**WHAT NEEDS TO BE DONE**
Write out exactly what each line says, starting with the first line below and ending on the one with "request validation, strategic-context".

Collected data
+===+
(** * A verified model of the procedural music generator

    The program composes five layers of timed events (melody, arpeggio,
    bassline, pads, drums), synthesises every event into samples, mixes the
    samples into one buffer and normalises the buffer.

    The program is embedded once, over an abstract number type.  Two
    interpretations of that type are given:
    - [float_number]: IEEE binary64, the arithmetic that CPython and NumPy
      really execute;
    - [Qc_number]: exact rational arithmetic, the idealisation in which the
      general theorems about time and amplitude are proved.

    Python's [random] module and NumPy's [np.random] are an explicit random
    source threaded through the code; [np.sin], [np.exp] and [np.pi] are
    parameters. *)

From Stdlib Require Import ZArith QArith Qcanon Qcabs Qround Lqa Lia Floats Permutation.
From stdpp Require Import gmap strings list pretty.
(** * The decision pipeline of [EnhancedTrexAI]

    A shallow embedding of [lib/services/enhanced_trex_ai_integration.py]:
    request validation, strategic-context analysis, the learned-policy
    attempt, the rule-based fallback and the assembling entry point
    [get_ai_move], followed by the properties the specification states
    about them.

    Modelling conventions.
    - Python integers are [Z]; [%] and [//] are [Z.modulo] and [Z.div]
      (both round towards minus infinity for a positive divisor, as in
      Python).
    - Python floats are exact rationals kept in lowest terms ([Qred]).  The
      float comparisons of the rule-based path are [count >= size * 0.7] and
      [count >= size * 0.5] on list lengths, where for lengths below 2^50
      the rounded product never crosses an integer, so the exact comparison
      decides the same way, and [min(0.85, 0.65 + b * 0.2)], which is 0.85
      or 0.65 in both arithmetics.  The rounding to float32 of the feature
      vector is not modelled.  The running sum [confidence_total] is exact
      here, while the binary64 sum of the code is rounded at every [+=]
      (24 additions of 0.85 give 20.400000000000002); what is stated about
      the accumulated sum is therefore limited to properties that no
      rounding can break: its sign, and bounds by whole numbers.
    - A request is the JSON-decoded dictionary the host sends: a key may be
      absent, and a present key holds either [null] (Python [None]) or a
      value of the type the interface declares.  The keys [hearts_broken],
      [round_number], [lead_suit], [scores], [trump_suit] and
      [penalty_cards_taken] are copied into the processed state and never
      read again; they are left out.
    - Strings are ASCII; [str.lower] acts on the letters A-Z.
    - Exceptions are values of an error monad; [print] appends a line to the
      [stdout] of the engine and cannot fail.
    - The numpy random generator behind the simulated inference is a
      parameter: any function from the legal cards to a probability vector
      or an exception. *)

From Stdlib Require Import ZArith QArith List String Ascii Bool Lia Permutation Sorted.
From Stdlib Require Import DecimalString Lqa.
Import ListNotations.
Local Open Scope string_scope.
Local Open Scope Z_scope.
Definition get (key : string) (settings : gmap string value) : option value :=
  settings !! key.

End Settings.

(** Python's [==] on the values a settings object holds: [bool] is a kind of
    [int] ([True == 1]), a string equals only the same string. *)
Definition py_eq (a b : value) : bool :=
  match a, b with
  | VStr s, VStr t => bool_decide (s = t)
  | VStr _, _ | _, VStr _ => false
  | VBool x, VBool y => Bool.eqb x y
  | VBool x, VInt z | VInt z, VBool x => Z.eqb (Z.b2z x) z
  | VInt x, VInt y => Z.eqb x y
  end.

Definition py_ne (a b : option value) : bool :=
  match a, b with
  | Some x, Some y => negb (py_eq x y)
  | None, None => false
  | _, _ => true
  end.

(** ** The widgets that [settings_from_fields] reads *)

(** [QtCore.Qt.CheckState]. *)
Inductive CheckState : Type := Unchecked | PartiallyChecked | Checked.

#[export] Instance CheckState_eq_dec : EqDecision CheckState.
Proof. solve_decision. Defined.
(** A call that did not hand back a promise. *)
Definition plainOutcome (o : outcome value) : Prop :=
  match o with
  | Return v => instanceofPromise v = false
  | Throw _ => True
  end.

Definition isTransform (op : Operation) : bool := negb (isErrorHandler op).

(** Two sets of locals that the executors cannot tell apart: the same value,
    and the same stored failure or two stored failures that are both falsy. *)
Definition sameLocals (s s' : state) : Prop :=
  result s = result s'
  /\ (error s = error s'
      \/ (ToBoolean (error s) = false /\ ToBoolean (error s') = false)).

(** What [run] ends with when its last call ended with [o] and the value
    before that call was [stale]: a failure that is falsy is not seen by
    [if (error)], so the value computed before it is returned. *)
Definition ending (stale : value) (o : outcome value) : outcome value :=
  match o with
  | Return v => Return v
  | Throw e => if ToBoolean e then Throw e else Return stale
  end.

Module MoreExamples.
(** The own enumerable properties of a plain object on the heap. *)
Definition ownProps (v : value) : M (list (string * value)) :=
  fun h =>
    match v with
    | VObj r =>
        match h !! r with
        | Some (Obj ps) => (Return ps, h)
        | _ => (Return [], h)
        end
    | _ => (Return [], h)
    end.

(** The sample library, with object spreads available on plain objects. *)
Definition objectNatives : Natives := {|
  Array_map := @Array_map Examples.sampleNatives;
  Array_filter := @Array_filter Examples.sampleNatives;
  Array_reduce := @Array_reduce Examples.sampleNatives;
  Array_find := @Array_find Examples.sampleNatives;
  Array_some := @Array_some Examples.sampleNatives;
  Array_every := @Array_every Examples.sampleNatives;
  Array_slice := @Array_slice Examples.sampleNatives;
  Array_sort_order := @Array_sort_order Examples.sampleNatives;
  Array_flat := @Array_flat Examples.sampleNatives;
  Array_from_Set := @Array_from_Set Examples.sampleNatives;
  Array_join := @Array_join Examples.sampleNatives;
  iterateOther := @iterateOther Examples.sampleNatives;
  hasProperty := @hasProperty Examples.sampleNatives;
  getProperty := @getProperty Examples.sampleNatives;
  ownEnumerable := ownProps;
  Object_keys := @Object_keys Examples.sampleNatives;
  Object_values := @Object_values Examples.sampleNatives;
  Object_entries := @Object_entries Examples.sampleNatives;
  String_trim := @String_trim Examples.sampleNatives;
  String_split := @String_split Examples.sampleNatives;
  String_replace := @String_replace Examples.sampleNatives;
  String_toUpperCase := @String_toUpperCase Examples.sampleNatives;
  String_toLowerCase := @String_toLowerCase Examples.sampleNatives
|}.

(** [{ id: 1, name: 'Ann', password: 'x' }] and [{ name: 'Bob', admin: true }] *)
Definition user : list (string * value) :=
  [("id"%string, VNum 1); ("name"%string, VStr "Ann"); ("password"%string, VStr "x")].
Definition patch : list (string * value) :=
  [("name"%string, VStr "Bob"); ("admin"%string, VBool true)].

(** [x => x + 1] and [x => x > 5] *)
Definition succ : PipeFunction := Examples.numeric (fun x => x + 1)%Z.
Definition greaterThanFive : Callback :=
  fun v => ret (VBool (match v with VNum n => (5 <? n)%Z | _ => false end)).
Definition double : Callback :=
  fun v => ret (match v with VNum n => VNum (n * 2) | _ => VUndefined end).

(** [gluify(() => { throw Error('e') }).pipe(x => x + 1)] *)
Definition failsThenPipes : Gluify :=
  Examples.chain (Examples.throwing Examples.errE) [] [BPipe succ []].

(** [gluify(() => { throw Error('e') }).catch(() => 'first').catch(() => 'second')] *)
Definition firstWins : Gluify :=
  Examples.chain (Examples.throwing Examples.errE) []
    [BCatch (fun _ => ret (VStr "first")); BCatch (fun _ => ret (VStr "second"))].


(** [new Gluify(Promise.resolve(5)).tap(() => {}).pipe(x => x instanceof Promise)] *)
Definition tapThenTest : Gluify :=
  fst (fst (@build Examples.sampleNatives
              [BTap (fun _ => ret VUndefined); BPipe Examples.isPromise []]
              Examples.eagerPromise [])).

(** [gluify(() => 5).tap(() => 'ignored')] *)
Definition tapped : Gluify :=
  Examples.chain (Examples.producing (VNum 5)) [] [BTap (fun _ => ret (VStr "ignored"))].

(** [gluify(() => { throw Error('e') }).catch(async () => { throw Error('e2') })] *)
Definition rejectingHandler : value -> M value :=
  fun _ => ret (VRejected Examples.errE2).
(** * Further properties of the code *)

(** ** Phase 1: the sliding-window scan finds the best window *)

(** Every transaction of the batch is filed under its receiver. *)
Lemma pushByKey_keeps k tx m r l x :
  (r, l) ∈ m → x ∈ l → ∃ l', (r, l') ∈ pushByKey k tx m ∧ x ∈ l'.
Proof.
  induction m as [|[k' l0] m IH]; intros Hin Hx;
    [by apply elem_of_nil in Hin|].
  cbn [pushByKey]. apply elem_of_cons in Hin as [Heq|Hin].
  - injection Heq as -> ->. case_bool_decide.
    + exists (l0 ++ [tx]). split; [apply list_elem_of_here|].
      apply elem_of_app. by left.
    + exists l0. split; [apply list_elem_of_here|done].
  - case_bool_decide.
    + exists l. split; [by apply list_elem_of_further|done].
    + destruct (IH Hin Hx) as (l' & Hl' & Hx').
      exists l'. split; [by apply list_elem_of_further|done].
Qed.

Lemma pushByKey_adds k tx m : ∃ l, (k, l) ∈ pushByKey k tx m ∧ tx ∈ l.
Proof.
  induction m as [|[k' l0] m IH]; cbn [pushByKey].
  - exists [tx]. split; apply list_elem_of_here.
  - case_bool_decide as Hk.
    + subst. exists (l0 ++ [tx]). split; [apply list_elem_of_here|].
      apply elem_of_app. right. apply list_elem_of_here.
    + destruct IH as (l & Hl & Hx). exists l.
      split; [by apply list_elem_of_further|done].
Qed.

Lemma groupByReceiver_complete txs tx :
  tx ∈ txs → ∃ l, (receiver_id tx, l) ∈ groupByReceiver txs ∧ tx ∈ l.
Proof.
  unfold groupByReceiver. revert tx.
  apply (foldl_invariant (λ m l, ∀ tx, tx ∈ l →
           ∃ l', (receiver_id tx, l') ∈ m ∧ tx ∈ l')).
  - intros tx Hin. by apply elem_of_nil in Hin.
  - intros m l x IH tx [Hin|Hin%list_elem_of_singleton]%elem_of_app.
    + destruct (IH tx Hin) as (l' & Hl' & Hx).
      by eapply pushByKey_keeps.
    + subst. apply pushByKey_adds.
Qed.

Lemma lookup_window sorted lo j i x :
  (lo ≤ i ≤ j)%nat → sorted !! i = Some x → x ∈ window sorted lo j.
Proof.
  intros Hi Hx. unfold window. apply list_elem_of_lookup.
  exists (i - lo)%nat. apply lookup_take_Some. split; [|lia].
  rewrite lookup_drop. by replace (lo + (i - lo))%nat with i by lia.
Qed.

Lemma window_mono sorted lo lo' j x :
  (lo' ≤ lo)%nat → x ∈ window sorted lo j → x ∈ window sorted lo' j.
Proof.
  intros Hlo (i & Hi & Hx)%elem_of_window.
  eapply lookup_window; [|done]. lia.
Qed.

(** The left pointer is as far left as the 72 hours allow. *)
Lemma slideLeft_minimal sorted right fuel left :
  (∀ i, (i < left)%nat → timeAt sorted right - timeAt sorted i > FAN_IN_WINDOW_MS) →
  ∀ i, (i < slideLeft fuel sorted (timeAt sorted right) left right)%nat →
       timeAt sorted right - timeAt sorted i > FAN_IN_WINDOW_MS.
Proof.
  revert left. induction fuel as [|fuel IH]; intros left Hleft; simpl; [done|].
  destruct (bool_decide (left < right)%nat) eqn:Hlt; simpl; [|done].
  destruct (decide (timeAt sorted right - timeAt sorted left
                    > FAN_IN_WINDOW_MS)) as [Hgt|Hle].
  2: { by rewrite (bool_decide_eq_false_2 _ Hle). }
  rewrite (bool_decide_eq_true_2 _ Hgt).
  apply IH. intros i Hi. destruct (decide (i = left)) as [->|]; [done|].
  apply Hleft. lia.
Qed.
+===+
**TASK OUTPUT**
(** * A verified model of the procedural music generator

    The program composes five layers of timed events (melody, arpeggio,
    bassline, pads, drums), synthesises every event into samples, mixes the
    samples into one buffer and normalises the buffer.

    The program is embedded once, over an abstract number type.  Two
    interpretations of that type are given:
    - [float_number]: IEEE binary64, the arithmetic that CPython and NumPy
      really execute;
    - [Qc_number]: exact rational arithmetic, the idealisation in which the
      general theorems about time and amplitude are proved.

    Python's [random] module and NumPy's [np.random] are an explicit random
    source threaded through the code; [np.sin], [np.exp] and [np.pi] are
    parameters. *)

From Stdlib Require Import ZArith QArith Qcanon Qcabs Qround Lqa Lia Floats Permutation.
From stdpp Require Import gmap strings list pretty.
(** * The decision pipeline of [EnhancedTrexAI]

    A shallow embedding of [lib/services/enhanced_trex_ai_integration.py]:
    request validation, strategic-context analysis, the learned-policy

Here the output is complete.